┌─ Extracted information

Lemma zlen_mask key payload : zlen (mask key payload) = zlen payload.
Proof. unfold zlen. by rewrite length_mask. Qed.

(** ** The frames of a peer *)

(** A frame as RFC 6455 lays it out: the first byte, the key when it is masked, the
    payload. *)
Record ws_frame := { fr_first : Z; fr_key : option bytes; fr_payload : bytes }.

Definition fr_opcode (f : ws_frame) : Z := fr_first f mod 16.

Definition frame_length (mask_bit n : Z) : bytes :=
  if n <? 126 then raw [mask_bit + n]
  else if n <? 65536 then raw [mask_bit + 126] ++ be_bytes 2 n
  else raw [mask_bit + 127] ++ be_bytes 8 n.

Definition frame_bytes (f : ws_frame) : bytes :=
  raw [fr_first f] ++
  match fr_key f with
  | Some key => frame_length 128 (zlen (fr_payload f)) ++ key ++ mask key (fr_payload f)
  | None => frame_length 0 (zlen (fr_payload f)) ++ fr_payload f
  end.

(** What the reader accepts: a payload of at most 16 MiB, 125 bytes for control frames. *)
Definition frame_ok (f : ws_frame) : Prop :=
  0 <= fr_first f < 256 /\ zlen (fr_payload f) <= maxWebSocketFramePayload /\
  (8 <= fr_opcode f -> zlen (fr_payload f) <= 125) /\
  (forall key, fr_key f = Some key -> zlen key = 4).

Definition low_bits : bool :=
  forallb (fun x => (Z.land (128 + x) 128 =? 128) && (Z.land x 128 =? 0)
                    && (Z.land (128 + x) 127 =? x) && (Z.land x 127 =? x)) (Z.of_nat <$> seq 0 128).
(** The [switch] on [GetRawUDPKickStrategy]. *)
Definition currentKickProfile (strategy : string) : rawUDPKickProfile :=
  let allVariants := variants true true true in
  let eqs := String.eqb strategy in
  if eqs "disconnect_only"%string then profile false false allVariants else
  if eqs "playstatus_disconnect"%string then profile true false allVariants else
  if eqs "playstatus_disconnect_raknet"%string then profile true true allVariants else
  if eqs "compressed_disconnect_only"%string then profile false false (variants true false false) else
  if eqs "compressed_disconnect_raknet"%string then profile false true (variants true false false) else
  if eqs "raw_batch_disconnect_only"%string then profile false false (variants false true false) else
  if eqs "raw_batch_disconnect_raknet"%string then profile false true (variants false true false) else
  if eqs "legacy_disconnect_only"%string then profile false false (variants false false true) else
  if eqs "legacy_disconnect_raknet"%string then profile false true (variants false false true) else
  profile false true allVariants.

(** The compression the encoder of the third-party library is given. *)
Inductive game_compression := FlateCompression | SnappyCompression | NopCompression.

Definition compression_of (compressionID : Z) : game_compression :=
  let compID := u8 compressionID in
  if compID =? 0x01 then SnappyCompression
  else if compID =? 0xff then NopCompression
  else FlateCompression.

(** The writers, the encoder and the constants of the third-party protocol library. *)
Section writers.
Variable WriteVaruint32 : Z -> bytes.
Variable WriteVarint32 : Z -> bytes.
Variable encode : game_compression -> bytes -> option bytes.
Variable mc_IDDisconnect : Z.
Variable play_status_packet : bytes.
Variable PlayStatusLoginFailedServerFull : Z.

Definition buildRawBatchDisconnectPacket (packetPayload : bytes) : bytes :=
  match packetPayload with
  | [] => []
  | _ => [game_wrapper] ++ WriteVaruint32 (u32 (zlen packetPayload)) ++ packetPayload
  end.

└─
┌─ Extracted information

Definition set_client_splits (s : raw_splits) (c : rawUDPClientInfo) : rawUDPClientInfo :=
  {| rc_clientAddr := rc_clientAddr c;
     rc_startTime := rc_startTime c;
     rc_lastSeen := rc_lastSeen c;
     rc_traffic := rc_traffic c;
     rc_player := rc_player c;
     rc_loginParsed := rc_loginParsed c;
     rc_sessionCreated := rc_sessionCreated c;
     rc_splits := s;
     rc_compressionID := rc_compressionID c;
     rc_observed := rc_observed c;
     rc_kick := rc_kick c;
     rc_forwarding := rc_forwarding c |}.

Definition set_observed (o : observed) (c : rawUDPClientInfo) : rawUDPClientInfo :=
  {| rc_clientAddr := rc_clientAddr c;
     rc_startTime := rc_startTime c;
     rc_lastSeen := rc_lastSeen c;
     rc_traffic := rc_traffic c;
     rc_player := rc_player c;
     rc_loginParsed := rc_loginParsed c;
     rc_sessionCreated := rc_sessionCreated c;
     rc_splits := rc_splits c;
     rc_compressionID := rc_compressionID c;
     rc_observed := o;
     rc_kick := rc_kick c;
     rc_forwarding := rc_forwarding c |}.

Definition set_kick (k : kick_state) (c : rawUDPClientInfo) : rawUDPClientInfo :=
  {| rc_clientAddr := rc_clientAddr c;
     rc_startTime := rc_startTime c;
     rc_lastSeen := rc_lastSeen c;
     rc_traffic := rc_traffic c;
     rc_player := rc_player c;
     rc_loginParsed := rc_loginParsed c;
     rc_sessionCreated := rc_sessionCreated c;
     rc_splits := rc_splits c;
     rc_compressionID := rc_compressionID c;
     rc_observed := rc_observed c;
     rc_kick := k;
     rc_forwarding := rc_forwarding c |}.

└─
┌─ Extracted information

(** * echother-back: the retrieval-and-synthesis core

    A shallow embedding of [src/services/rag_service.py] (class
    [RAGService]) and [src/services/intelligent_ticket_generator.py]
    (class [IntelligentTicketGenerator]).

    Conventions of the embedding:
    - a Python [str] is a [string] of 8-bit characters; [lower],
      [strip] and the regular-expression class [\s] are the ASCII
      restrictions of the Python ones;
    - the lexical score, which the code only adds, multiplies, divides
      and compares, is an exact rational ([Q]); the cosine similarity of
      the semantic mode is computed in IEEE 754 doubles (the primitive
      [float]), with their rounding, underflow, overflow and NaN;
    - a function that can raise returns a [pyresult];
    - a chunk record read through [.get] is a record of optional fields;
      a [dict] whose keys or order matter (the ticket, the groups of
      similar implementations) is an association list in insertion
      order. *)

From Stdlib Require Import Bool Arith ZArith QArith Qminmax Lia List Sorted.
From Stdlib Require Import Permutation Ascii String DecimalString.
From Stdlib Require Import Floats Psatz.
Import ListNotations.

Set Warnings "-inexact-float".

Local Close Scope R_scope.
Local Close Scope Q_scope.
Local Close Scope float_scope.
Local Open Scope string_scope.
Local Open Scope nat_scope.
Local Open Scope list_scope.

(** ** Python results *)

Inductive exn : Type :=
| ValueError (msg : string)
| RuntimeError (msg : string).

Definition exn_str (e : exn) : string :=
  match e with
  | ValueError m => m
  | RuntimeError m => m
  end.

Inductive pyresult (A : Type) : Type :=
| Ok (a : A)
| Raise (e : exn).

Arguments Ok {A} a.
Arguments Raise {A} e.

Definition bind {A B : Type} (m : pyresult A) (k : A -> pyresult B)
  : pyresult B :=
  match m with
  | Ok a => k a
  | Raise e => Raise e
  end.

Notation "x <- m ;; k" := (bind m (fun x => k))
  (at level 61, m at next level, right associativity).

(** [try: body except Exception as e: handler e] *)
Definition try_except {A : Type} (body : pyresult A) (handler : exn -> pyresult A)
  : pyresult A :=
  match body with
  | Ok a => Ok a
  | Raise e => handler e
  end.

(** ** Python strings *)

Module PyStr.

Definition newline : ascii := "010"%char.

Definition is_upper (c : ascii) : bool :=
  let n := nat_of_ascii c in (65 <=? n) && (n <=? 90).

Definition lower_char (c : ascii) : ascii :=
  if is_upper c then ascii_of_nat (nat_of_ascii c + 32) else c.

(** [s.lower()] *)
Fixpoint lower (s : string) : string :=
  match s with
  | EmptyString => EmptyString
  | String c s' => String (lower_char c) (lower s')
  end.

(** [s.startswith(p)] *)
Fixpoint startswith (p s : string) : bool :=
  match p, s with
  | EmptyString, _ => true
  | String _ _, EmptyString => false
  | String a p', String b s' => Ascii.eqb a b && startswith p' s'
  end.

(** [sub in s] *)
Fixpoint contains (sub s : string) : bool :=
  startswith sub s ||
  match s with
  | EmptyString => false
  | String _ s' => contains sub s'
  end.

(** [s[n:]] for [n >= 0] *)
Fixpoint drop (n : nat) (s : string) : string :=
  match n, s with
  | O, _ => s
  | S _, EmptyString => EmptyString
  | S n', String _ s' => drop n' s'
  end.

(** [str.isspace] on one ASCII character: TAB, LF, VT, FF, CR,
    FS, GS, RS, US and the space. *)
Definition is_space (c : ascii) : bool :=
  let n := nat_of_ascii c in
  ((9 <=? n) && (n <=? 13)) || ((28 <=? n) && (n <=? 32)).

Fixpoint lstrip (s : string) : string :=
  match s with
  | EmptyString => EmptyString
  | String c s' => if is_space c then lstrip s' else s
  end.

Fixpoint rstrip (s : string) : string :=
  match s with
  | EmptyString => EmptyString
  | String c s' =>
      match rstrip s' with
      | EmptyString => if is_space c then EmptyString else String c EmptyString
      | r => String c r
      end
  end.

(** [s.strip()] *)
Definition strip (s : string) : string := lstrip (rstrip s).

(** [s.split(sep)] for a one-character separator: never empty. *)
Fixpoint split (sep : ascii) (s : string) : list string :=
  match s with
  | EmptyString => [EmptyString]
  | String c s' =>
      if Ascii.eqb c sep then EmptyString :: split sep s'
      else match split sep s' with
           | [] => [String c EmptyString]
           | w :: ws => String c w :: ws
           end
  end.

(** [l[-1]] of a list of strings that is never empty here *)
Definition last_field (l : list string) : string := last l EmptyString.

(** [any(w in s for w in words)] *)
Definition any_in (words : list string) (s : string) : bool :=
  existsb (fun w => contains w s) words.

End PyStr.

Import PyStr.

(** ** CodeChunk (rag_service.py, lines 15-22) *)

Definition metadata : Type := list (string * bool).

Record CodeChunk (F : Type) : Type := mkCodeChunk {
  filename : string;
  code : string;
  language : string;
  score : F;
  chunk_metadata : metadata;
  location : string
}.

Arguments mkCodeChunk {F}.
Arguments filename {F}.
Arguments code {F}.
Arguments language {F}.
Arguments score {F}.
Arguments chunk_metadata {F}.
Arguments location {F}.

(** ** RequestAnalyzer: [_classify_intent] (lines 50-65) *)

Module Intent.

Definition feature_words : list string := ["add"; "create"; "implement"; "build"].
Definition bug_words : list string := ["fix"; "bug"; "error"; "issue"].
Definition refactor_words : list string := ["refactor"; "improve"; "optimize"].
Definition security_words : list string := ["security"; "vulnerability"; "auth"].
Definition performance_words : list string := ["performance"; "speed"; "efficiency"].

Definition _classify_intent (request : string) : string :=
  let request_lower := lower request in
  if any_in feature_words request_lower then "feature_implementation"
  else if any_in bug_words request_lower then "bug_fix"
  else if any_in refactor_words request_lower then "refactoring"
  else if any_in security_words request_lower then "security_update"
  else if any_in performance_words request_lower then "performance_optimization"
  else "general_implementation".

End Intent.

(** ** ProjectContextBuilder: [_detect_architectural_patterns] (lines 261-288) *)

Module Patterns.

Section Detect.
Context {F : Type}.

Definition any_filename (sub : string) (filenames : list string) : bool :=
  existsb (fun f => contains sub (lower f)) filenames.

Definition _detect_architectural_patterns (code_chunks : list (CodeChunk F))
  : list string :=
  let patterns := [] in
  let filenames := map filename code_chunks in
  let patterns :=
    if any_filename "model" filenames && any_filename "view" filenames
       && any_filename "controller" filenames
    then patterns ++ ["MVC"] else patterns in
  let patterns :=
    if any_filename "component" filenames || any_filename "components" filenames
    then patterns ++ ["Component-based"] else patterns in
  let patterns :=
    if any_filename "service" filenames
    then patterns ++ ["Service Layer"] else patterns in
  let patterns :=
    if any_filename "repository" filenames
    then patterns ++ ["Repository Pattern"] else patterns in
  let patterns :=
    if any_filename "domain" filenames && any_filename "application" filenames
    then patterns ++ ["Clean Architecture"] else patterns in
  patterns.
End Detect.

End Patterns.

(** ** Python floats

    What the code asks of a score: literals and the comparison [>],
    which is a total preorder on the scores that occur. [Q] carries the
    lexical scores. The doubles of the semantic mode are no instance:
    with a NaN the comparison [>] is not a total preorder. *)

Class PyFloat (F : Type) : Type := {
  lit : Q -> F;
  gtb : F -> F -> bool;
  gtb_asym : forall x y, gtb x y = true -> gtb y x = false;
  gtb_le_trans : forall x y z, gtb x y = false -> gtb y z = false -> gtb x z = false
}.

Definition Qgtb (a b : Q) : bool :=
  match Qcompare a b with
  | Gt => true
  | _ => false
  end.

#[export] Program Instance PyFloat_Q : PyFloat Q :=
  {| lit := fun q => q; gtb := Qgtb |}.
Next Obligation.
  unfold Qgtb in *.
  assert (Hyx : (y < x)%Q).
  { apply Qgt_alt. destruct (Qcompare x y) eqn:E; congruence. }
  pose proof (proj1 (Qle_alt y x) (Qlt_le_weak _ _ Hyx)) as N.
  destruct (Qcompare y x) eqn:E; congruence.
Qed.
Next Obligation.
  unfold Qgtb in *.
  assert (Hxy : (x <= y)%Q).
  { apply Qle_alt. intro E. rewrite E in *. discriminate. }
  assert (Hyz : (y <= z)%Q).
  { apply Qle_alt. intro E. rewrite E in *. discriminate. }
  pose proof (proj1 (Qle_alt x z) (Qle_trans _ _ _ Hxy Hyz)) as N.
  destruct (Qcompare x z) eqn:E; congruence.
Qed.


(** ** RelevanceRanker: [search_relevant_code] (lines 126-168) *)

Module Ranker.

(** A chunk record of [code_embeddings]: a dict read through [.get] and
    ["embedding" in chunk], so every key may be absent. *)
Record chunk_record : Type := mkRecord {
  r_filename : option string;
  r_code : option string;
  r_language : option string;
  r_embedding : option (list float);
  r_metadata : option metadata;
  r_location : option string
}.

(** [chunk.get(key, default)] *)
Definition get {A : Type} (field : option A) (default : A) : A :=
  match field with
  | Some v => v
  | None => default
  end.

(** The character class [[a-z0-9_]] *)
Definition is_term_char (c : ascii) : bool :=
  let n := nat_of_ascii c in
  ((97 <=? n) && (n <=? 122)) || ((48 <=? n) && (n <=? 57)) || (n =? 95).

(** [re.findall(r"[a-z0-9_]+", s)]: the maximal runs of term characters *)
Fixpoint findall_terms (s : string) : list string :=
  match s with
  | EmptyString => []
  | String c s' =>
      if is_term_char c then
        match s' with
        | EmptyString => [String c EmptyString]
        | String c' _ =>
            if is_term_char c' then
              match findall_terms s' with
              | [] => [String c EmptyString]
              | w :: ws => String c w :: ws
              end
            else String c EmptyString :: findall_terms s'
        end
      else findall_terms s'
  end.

└─

Only the lines holding the word "Require" belong in the answer; copy them from the listing above.

From Stdlib Require Import Bool Arith ZArith QArith Qminmax Lia List Sorted.
From Stdlib Require Import Permutation Ascii String DecimalString.
From Stdlib Require Import Floats Psatz.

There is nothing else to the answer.